How to remove “TrojanSpy:Win32/Ursnif.HP!bit”?

The TrojanSpy:Win32/Ursnif.HP!bit is considered dangerous by lots of security experts. When this infection is active, you may notice unwanted processes in Task Manager list.
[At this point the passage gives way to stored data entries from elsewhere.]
Lemma tick_sim env e :
  edge_idle e → fresh_answer (ce_socket (ee_connect env)) (e_kernel e) →
  let e' := tick_cell_ready config env e in
  let ready := edge_ready env e in
  let '(seen, new) := abs_step (ATick ready (link_result (AgentWriteOutput 0 ready) env e)) (mapper_baseline (e_mapper e)) in
  edge_idle e' ∧ e_kernel e' = e_kernel e ∧ edge_view e' = (seen, e_requests e ++ new).
Proof.
  intros Hi Hf. cbv zeta. unfold tick_cell_ready. set (e0 := edge_workers (ee_workers env) e).
  set (dec := edge_decision config (ee_now env) e0). change (edge_ready env e) with (cr_cell_ready dec).
  clearbody dec. destruct dec as [pos ready].
  change (e_mapper e0) with (e_mapper e). unfold mapper_baseline, mapper_observe. cbn [negb cr_cell_ready].
  destruct (e_mapper e) as [[|] was]; cbn [cm_armed cm_last_ready negb fst snd abs_step];
    [destruct (Bool.eqb ready was)|].
  1,3: rewrite (bool_decide_eq_true_2 (Do0Action.None = Do0Action.None)) by done; split_and!; [done|done|]; unfold edge_view; by rewrite app_nil_r.
  rewrite (bool_decide_eq_false_2 (_ = Do0Action.None)) by by destruct ready.
  replace (bool_decide ((if ready then Do0Action.RequestOn else Do0Action.RequestOff) = Do0Action.RequestOn))
    with ready by by destruct ready.
  pose proof (contact_spec (AgentWriteOutput 0 ready) env (e0 <| e_mapper := mkMapper true ready |>) Hi Hf) as Hc.
  replace (link_result (AgentWriteOutput 0 ready) env (e0 <| e_mapper := mkMapper true ready |>))
    with (link_result (AgentWriteOutput 0 ready) env e) in Hc by apply link_result_frame.
  destruct (edge_connect (ee_connect env) _) as [[[]|err] e1].
  - specialize (Hc (λ i, i <| eio_do0_requested := ready |>)).
    destruct (edge_request _ _ _) as [r e2]. destruct Hc as (-> & Hi2 & Hk & Hm & Hq & Hd).
    destruct r as [s|err]; (split_and!; [done|done|]); unfold edge_view; cbn; by rewrite ?Hm, Hq.
  - destruct Hc as (-> & Hi1 & Hk & [= Hm Hq] & Hd). split_and!; [done|done|].
    unfold edge_view. cbn. by rewrite Hq, app_nil_r.
Qed.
In this case, it is adviced to scan your computer with GridinSoft Anti-Malware.

Gridinsoft Anti-Malware

Removing PC viruses manually may take hours and may damage your PC in the process. We recommend using GridinSoft Anti-Malware for virus removal. Allows to complete scan and cure your PC during the trial period.
DOWNLOAD NOW
6-day free trial available.

What TrojanSpy:Win32/Ursnif.HP!bit virus can do?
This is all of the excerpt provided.